(** * Keyword expansion and staging engine of [apps/keyword/total_gold.py]

    A shallow embedding of the stage classifier, the breadth-first keyword
    expansion, the per-keyword competitiveness analysis, the target-stage
    filters and the result-table merge, followed by the properties of the
    specification that are settled on it.

    Conventions of the embedding:
    - a Python [int] is a [Z]; a Python [float] is the rational it denotes
      (a [Q]), with rounding to binary64 written out where the code rounds;
    - a Python [dict] with string keys is a [gmap string _], a [set] of
      strings a [gset string], a [deque] a [list] popped at its head;
    - a Python exception is [None] in an [option] result;
    - dictionaries that are shared between containers live in a store
      addressed by locations, so that aliasing is visible. *)

From Stdlib Require Import ZArith QArith Qpower Qround Qabs Lia Lqa Ascii String List.
From Stdlib Require Import Sorting.Sorted Sorting.Permutation.
From stdpp Require Import gmap strings list pretty.

Local Open Scope Z_scope.

(* ===================================================================== *)
(** * Part I: the embedding                                               *)
(* ===================================================================== *)

(** ** Python values that reach the modelled code *)

(** Values decoded from the JSON answers of the oracles and stored in the
    per-keyword metrics dictionaries.  [PyFloat] carries the exact value of a
    finite binary64 number; [PyOther] stands for lists, dicts and any other
    object, which the code only ever tests with [isinstance]. *)
Inductive pyval :=
  | PyNone
  | PyBool (b : bool)
  | PyInt (z : Z)
  | PyFloat (q : Q)
  | PyStr (s : string)
  | PyOther.

(** ** Stage classifier: [NaverAdsClient.get_keyword_stage] *)

(** A bound read from [config/keyword.yaml]: an integer, or [float('inf')],
    which is also the default of [D_max] and [S_max]. *)
Inductive bound :=
  | Fin (z : Z)
  | Inf.

(** [x <= b] for an integer [x] and a bound [b]. *)
Definition le_bound (x : Z) (b : bound) : bool :=
  match b with
  | Fin z => x <=? z
  | Inf => true
  end.

(** [b <= x] for a bound [b] and an integer [x]. *)
Definition bound_le (b : bound) (x : Z) : bool :=
  match b with
  | Fin z => z <=? x
  | Inf => false
  end.

(** One entry of [blog_stages]: a dict with the optional keys ["D_max"],
    ["S_min"] and ["S_max"]. *)
Abbreviation stage_config := (gmap string bound).

(** [stage_config.get('D_max', float('inf'))] and its two siblings. *)
Definition D_max (stage_config : stage_config) : bound :=
  default Inf (stage_config !! "D_max"%string).
Definition S_min (stage_config : stage_config) : bound :=
  default (Fin 0) (stage_config !! "S_min"%string).
Definition S_max (stage_config : stage_config) : bound :=
  default Inf (stage_config !! "S_max"%string).

(** The condition of line 486:
    [doc_count <= d_max and s_min <= total_search <= s_max]. *)
Definition base_condition (stage_config : stage_config)
    (doc_count total_search : Z) : bool :=
  le_bound doc_count (D_max stage_config)
  && (bound_le (S_min stage_config) total_search
      && le_bound total_search (S_max stage_config)).

(** The body of [for stage_num in range(1, 6)], as a recursion over the
    stage numbers still to be examined.  [pretty] is [str] on integers. *)
Fixpoint stage_scan (blog_stages : gmap string stage_config)
    (doc_count total_search : Z) (stage_nums : list Z) : Z :=
  match stage_nums with
  | [] => 0
  | stage_num :: rest =>
      match blog_stages !! pretty stage_num with
      | Some stage_config =>
          if base_condition stage_config doc_count total_search then
            if stage_num =? 1 then stage_num
            else if total_search >=? doc_count then stage_num
            else stage_scan blog_stages doc_count total_search rest
          else stage_scan blog_stages doc_count total_search rest
      | None => stage_scan blog_stages doc_count total_search rest
      end
  end.
(** * AudioFocus-Manager: a shallow embedding of the arbitration engine

    The Python sources modelled here are
    - [worker.py]: [BackgroundWorker._handle_worker_queue] and
      [BackgroundWorker._check_audio_and_control_target];
    - [app.py]: the [control_app] message built by [AudioFocusApp.on_app_control];
    - [settings_window.py]: [WhitelistEntry.MODE_MAP] and the pruning of
      [SettingsWindow.get_values];
    - [media_controller.py]: [MediaController.get_media_sessions];
    - [config.py]: [ConfigManager._validate_config].

    Python dicts keyed by strings that are only looked up, inserted into and
    deleted from are stdpp [gmap]s; dicts whose insertion order is observable
    (they are iterated or returned) are association lists.  [time.time()] is
    read once per cycle and is a rational number of seconds.  Exceptions are
    an explicit [Raise] constructor, and [try]/[except] is a match on it. *)

From Stdlib Require Import QArith Qround Ascii.
From stdpp Require Import base gmap strings list pretty.

Open Scope string_scope.

(* ================================================================== *)
(** ** Data model of the worker *)
(* ================================================================== *)

(** A record of [AudioMonitor.get_audio_playing_apps]: the worker only reads
    ['pid'], ['process_name'] and ['is_playing']. *)
Record audio_app := {
  pid : Z;
  process_name : string;
  is_playing : bool
}.

(** [self.target_app_info]: an enriched media session; ['pid'] is [None]
    when no audio process was matched to the session. *)
Record target_info := {
  target_pid : option Z;
  target_source : string
}.

(** An entry of [self.last_known_state]; only its ['status'] is read. *)
Record media_session := {
  status : string
}.

(** A whitelist entry as the configuration stores it: a dict with the
    optional keys ['mode'] and ['delay_seconds']. *)
Record wl_settings := {
  wl_mode : option string;
  wl_delay_seconds : option Z
}.

(** [WhitelistEntry.MODE_MAP]: the Chinese labels of the settings
    combobox and the English values written to the configuration. *)
Definition MODE_MAP : list (string * string) :=
  [("正常", "normal"); ("忽略", "ignore"); ("延时", "delay")].

(** The state of [BackgroundWorker] that the two methods read and write. *)
Record worker := {
  target_app_info : option target_info;
  was_paused_by_app : bool;
  was_manually_paused : bool;
  last_known_state : option (gmap string media_session);
  delay_timers : gmap string Q
}.

(** Messages put on [ui_queue] by the two methods. *)
Inductive ui_msg :=
  | TargetClosed
  | SetPausedFlag (b : bool).

(** Observable effects, in the order the code performs them. *)
Inductive effect :=
  | ControlMedia (app_id : option string) (command : string)
  | UiPut (m : ui_msg).

(** The configuration read by the cycle: ['audio.whitelist'] and
    ['general.ignore_manual_pause'] (default [False]). *)
Record engine_config := {
  cfg_whitelist : gmap string wl_settings;
  cfg_ignore_manual_pause : bool
}.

• [Assignment] Please write out the whole of the material exactly.

• [Response box]
(** * Keyword expansion and staging engine of [apps/keyword/total_gold.py]

    A shallow embedding of the stage classifier, the breadth-first keyword
    expansion, the per-keyword competitiveness analysis, the target-stage
    filters and the result-table merge, followed by the properties of the
    specification that are settled on it.

    Conventions of the embedding:
    - a Python [int] is a [Z]; a Python [float] is the rational it denotes
      (a [Q]), with rounding to binary64 written out where the code rounds;
    - a Python [dict] with string keys is a [gmap string _], a [set] of
      strings a [gset string], a [deque] a [list] popped at its head;
    - a Python exception is [None] in an [option] result;
    - dictionaries that are shared between containers live in a store
      addressed by locations, so that aliasing is visible. *)

From Stdlib Require Import ZArith QArith Qpower Qround Qabs Lia Lqa Ascii String List.
From Stdlib Require Import Sorting.Sorted Sorting.Permutation.
From stdpp Require Import gmap strings list pretty.

Local Open Scope Z_scope.

(* ===================================================================== *)
(** * Part I: the embedding                                               *)
(* ===================================================================== *)

(** ** Python values that reach the modelled code *)

(** Values decoded from the JSON answers of the oracles and stored in the
    per-keyword metrics dictionaries.  [PyFloat] carries the exact value of a
    finite binary64 number; [PyOther] stands for lists, dicts and any other
    object, which the code only ever tests with [isinstance]. *)
Inductive pyval :=
  | PyNone
  | PyBool (b : bool)
  | PyInt (z : Z)
  | PyFloat (q : Q)
  | PyStr (s : string)
  | PyOther.

(** ** Stage classifier: [NaverAdsClient.get_keyword_stage] *)

(** A bound read from [config/keyword.yaml]: an integer, or [float('inf')],
    which is also the default of [D_max] and [S_max]. *)
Inductive bound :=
  | Fin (z : Z)
  | Inf.

(** [x <= b] for an integer [x] and a bound [b]. *)
Definition le_bound (x : Z) (b : bound) : bool :=
  match b with
  | Fin z => x <=? z
  | Inf => true
  end.

(** [b <= x] for a bound [b] and an integer [x]. *)
Definition bound_le (b : bound) (x : Z) : bool :=
  match b with
  | Fin z => z <=? x
  | Inf => false
  end.

(** One entry of [blog_stages]: a dict with the optional keys ["D_max"],
    ["S_min"] and ["S_max"]. *)
Abbreviation stage_config := (gmap string bound).

(** [stage_config.get('D_max', float('inf'))] and its two siblings. *)
Definition D_max (stage_config : stage_config) : bound :=
  default Inf (stage_config !! "D_max"%string).
Definition S_min (stage_config : stage_config) : bound :=
  default (Fin 0) (stage_config !! "S_min"%string).
Definition S_max (stage_config : stage_config) : bound :=
  default Inf (stage_config !! "S_max"%string).

(** The condition of line 486:
    [doc_count <= d_max and s_min <= total_search <= s_max]. *)
Definition base_condition (stage_config : stage_config)
    (doc_count total_search : Z) : bool :=
  le_bound doc_count (D_max stage_config)
  && (bound_le (S_min stage_config) total_search
      && le_bound total_search (S_max stage_config)).

(** The body of [for stage_num in range(1, 6)], as a recursion over the
    stage numbers still to be examined.  [pretty] is [str] on integers. *)
Fixpoint stage_scan (blog_stages : gmap string stage_config)
    (doc_count total_search : Z) (stage_nums : list Z) : Z :=
  match stage_nums with
  | [] => 0
  | stage_num :: rest =>
      match blog_stages !! pretty stage_num with
      | Some stage_config =>
          if base_condition stage_config doc_count total_search then
            if stage_num =? 1 then stage_num
            else if total_search >=? doc_count then stage_num
            else stage_scan blog_stages doc_count total_search rest
          else stage_scan blog_stages doc_count total_search rest
      | None => stage_scan blog_stages doc_count total_search rest
      end
  end.
(** * AudioFocus-Manager: a shallow embedding of the arbitration engine

    The Python sources modelled here are
    - [worker.py]: [BackgroundWorker._handle_worker_queue] and
      [BackgroundWorker._check_audio_and_control_target];
    - [app.py]: the [control_app] message built by [AudioFocusApp.on_app_control];
    - [settings_window.py]: [WhitelistEntry.MODE_MAP] and the pruning of
      [SettingsWindow.get_values];
    - [media_controller.py]: [MediaController.get_media_sessions];
    - [config.py]: [ConfigManager._validate_config].

    Python dicts keyed by strings that are only looked up, inserted into and
    deleted from are stdpp [gmap]s; dicts whose insertion order is observable
    (they are iterated or returned) are association lists.  [time.time()] is
    read once per cycle and is a rational number of seconds.  Exceptions are
    an explicit [Raise] constructor, and [try]/[except] is a match on it. *)

From Stdlib Require Import QArith Qround Ascii.
From stdpp Require Import base gmap strings list pretty.

Open Scope string_scope.

(* ================================================================== *)
(** ** Data model of the worker *)
(* ================================================================== *)

(** A record of [AudioMonitor.get_audio_playing_apps]: the worker only reads
    ['pid'], ['process_name'] and ['is_playing']. *)
Record audio_app := {
  pid : Z;
  process_name : string;
  is_playing : bool
}.

(** [self.target_app_info]: an enriched media session; ['pid'] is [None]
    when no audio process was matched to the session. *)
Record target_info := {
  target_pid : option Z;
  target_source : string
}.

(** An entry of [self.last_known_state]; only its ['status'] is read. *)
Record media_session := {
  status : string
}.

(** A whitelist entry as the configuration stores it: a dict with the
    optional keys ['mode'] and ['delay_seconds']. *)
Record wl_settings := {
  wl_mode : option string;
  wl_delay_seconds : option Z
}.

(** [WhitelistEntry.MODE_MAP]: the Chinese labels of the settings
    combobox and the English values written to the configuration. *)
Definition MODE_MAP : list (string * string) :=
  [("正常", "normal"); ("忽略", "ignore"); ("延时", "delay")].

(** The state of [BackgroundWorker] that the two methods read and write. *)
Record worker := {
  target_app_info : option target_info;
  was_paused_by_app : bool;
  was_manually_paused : bool;
  last_known_state : option (gmap string media_session);
  delay_timers : gmap string Q
}.

(** Messages put on [ui_queue] by the two methods. *)
Inductive ui_msg :=
  | TargetClosed
  | SetPausedFlag (b : bool).

(** Observable effects, in the order the code performs them. *)
Inductive effect :=
  | ControlMedia (app_id : option string) (command : string)
  | UiPut (m : ui_msg).

(** The configuration read by the cycle: ['audio.whitelist'] and
    ['general.ignore_manual_pause'] (default [False]). *)
Record engine_config := {
  cfg_whitelist : gmap string wl_settings;
  cfg_ignore_manual_pause : bool
}.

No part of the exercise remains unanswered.